Examples like Facebook and Snapchat look to build a brand through a ‘Facebook blue’ or ‘Snapchat yellow’, but my main focus was efficiency rather than brand loyalty.
Designing a Consistent Page Structure
In coming up with a page structure, I wanted to remain consistent with the rest of the application. Specifically, the route detail view was different from the rest of the application as it centered on a map view rather than cell view. (Screen C below)
Originally, we utilized a full view with the idea that user research indicated a tendency to look at the map view in order to gauge their distance from the location.
However, In generating more feedback, users expressed that knowing how many stops remaining there were was more important than where they were exactly on that route. Screen A was able to solve this as the attention was shifted to the list view rather than the map.
Additionally, in sticking with the idea of familiarity, the focus shifted to the cell content and looked like the rest of the application rather than a different ‘navigation mode’.
For example, Google Maps emphasizes a ‘navigation mode’ as different from the rest of the app. This makes sense if the user is driving and unfamiliar with the area. Because the TCAT bus is a standardized route, and users do not frequently look back at the information there was no reason to build out a completely different mode or experience.
Rather, in our user research, we found that users thought a map might be useful as to verify their location and status on the route rather than deal with location confusion. An example would be: David will frequently check Google Maps while on the bus in order to determine that he is going in the right direction and how far away he is from his stop.

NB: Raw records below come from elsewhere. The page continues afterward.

(** Truthiness of the [navigateTo] property: [undefined] and the empty
    string are falsy, every other string is truthy. *)
Definition truthyPath (p : option string) : option string :=
  match p with
  | Some s => if decide (s = "") then None else Some s
  | None => None
  end.

(** ** State updates *)

Definition setTourState (f : TourState -> TourState) (w : World) : World :=
  mkWorld (f (tourState w)) (pathname w) (localStorage w) (setItemLog w)
          (timers w) (navigateLog w).

Definition withRun (b : bool) (prev : TourState) : TourState :=
  mkTourState b (steps prev) (stepIndex prev) (tourKey prev).

Definition localStorage_setItem (k v : string) (w : World) : World :=
  mkWorld (tourState w) (pathname w) (<[k := v]> (localStorage w))
          (setItemLog w ++ [(k, v)]) (timers w) (navigateLog w).

Definition setTimeout (cb : TimerCallback) (ms : Z) (w : World) : World :=
  mkWorld (tourState w) (pathname w) (localStorage w) (setItemLog w)
          (timers w ++ [mkTimer cb ms]) (navigateLog w).

Section useTour.

(** The hook's parameter (its default is [INITIAL_STEPS]). *)
Variable initialSteps : list Step.

(** The router: [route from to] is [window.location.pathname] after
    [navigate(to)] was called on the page [from]. *)
Variable route : string -> string -> string.

Definition navigate (to : string) (w : World) : World :=
  mkWorld (tourState w) (route (pathname w) to) (localStorage w) (setItemLog w)
          (timers w) (navigateLog w ++ [to]).

(** The state of [useState] at mount; [now] is [Date.now()]. *)
Definition mount (now : Z) (path : string) (store : gmap string string) : World :=
  mkWorld (mkTourState false initialSteps 0 now) path store [] [] [].

Definition handleNavigation (navigateToPath : string) (w : World) : World :=
  if decide (pathname w <> navigateToPath) then
    let w1 := setTourState (withRun false) w in
    let w2 := navigate navigateToPath w1 in
    setTimeout ResumeTour 500 w2
  else w.

(** The closure scheduled by [handleNavigation]; [now] is [Date.now()] when
    it runs. *)
Definition resumeTour (now : Z) (w : World) : World :=
  setTourState (fun prev => mkTourState true (steps prev) (stepIndex prev) now) w.

Definition runCallback (cb : TimerCallback) (now : Z) (w : World) : World :=
  match cb with ResumeTour => resumeTour now w end.

(** The oldest pending timer fires (all timers carry the same delay, so
    they fire in the order they were scheduled). *)
Definition fireTimer (now : Z) (w : World) : World :=
  match timers w with
  | [] => w
  | t :: rest =>
      runCallback (callback t) now
        (mkWorld (tourState w) (pathname w) (localStorage w) (setItemLog w)
                 rest (navigateLog w))
  end.

(** The [useEffect] that triggers navigation for the current step. *)
Definition navigationEffect (w : World) : World :=
  let t := tourState w in
  if run t then
    match stepAt (steps t) (stepIndex t) with
    | Some currentStep =>
        match truthyPath (navigateTo currentStep) with
        | Some p => handleNavigation p w
        | None => w
        end
    | None => w
    end
  else w.

Definition effectiveStepsOf (startSteps : list Step) : list Step :=
  if bool_decide (0 < length startSteps) then startSteps else INITIAL_STEPS.

(** [startSteps = None] is a call without argument. *)
Definition startTour (startSteps : option (list Step)) (now : Z) (w : World) : World :=
  let effectiveSteps := effectiveStepsOf (default initialSteps startSteps) in
  let w1 := setTourState (fun _ => mkTourState false effectiveSteps 0 now) w in
  match effectiveSteps !! 0 with
  | Some firstStep =>
      match truthyPath (navigateTo firstStep) with
      | Some p =>
          if decide (pathname w1 <> p) then handleNavigation p w1
          else setTourState (withRun true) w1
      | None => setTourState (withRun true) w1
      end
  | None => w1 (* not reached: [effectiveSteps] is never empty *)
  end.

Definition nextStepIndexOf (data : CallBackProps) : Z :=
  (index data + (if decide (action data = ACTIONS.PREV) then -1 else 1))%Z.

Definition handleJoyrideCallback (data : CallBackProps) (w : World) : World :=
  if decide (status data = STATUS.FINISHED \/ status data = STATUS.SKIPPED) then
    localStorage_setItem "tourViewed" "true"
      (setTourState (fun prev => mkTourState false (steps prev) 0 (tourKey prev)) w)
  else if decide (type data = EVENTS.STEP_AFTER \/ type data = EVENTS.TARGET_NOT_FOUND) then
    let nextStepIndex := nextStepIndexOf data in
    if decide (action data = ACTIONS.CLOSE) then
      localStorage_setItem "tourViewed" "true" (setTourState (withRun false) w)
    else
      setTourState
        (fun prev => mkTourState true (steps prev) nextStepIndex (tourKey prev)) w
  else w.

Definition addSteps (newSteps : list Step) (now : Z) (w : World) : World :=
  setTourState
    (fun prev => mkTourState (run prev) (steps prev ++ newSteps) (stepIndex prev) now) w.

Definition setRun (isRunning : bool) (w : World) : World :=
  setTourState (withRun isRunning) w.

Definition setSteps (newSteps : list Step) (now : Z) (w : World) : World :=
  setTourState (fun prev => mkTourState (run prev) newSteps (stepIndex prev) now) w.

(** ** Executions *)

(** What can happen to a mounted hook: a call of one of the returned
    functions, a joyride callback, a run of the navigation effect, or the
    oldest timer firing. Operations that read the clock carry the value
    [Date.now()] returned. React runs the effect after a render in which
    [run], [stepIndex] or [steps] changed; an execution may place [EEffect]
    anywhere, which covers every such schedule. *)
Inductive Event :=
  | EStartTour (startSteps : option (list Step)) (now : Z)
  | ECallback (data : CallBackProps)
  | EAddSteps (newSteps : list Step) (now : Z)
  | ESetRun (isRunning : bool)
  | ESetSteps (newSteps : list Step) (now : Z)
  | EEffect
  | ETimer (now : Z).

Definition step (w : World) (e : Event) : World :=
  match e with
  | EStartTour s now => startTour s now w
  | ECallback d => handleJoyrideCallback d w
  | EAddSteps s now => addSteps s now w
  | ESetRun b => setRun b w
  | ESetSteps s now => setSteps s now w
  | EEffect => navigationEffect w
  | ETimer now => fireTimer now w
  end.

Definition exec (w : World) (es : list Event) : World := fold_left step es w.

End useTour.

(** ** Predicates used by the properties *)

(** [0 <= stepIndex < length(steps)]. *)
Definition inBounds (t : TourState) : Prop :=
  (0 <= stepIndex t < Z.of_nat (length (steps t)))%Z.

Definition boundWhileRunning (t : TourState) : Prop :=
  run t = true -> inBounds t.

(** The callback takes the branch that moves the index. *)
Definition advances (data : CallBackProps) : bool :=
  bool_decide (~ (status data = STATUS.FINISHED \/ status data = STATUS.SKIPPED))
  && bool_decide (type data = EVENTS.STEP_AFTER \/ type data = EVENTS.TARGET_NOT_FOUND)
  && bool_decide (action data <> ACTIONS.CLOSE).

(** Events that cannot move the index out of the step list: an advancing
    callback whose target index exists, and a [setSteps] whose list still
    contains the current index. *)
Definition safeEvent (w : World) (e : Event) : Prop :=
  match e with
  | ECallback d =>
      advances d = true ->
      (0 <= nextStepIndexOf d < Z.of_nat (length (steps (tourState w))))%Z
  | ESetSteps s _ => (stepIndex (tourState w) < Z.of_nat (length s))%Z
  | _ => True
  end.

Fixpoint safeTrace (initialSteps : list Step) (route : string -> string -> string)
    (w : World) (es : list Event) : Prop :=
  match es with
  | [] => True
  | e :: es' => safeEvent w e /\ safeTrace initialSteps route (step initialSteps route w e) es'
  end.

(** The value of [Date.now()] read by an event's operation, as carried by
    the event. *)
Definition clockReading (e : Event) : option Z :=
  match e with
  | EStartTour _ now | EAddSteps _ now | ESetSteps _ now | ETimer now => Some now
  | ECallback _ | ESetRun _ | EEffect => None
  end.

Definition clockReadings (es : list Event) : list Z := omap clockReading es.

(** Whether the event's operation executes a [tourKey: Date.now()]
    assignment in world [w]. *)
Definition assignsKey (w : World) (e : Event) : bool :=
  match e with
  | EStartTour _ _ | EAddSteps _ _ | ESetSteps _ _ => true
  | ETimer _ => bool_decide (timers w <> [])
  | ECallback _ | ESetRun _ | EEffect => false
  end.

This relates back to the concept of trust and users not trusting that they get on the right bus or are too reluctant to ask/verify
Using Color to Differentiate Content Type
Our use of color was mainly used to differentiate types of content. Specifically, the blue was used to indicate TCAT affiliated stops in relationship to Google Places or recent searches. As shown in the figure below, the color blue is used to differentiate location type in the bus stop glyph and in the route progress line.
Designing a Consistent Language to Visualize Trip Progress
The next step was finding a way to visualize journey progress/summary that could be used in the Route Selection and Route Detail view.
In going with the concept of color depicting content type, I also worked to design a language for journey progress that could be used across Route Summary (Screen A), the Full Map View (Screen B), and Route Selection (Screen C). The line with dots in between stay consistent throughout all these examples with each dot representing a stop.
Designing the Information Hierarchy for Route Option Cells
For this part of the application, I allocated the creative direction to a new member of the team, Mihir Chauhan. In managing this part of project, I wanted to emphasize the important of information hierarchy as well as improving visual design on the team. I felt this feature helped do this and was a great way to learn more about interaction and visual design.
You can read Mihir’s full case study on the cell portion of the Route Option page here.
Final High Fidelity Prototype
The prototype below was created using Framer Studio
Our team has since shipped these high fidelity mockups and prototypes to the developers and we are working to ship the final product by mid April. A large part of my role as design manager on this project is to maintain communication between the iOS developers and backend team.
This process involved created accurate style guides, red lining documents, and creating Zeplin files for the iOS developers.
Moving forward, we want to continue to develop on the idea of trust. As it stands, there is no way to track the buses, so the design challenge is to find a way to indicate bus status without this data from TCAT. This may involve designing a method to crowd source or location tracking and poses an interesting non-visual challenge.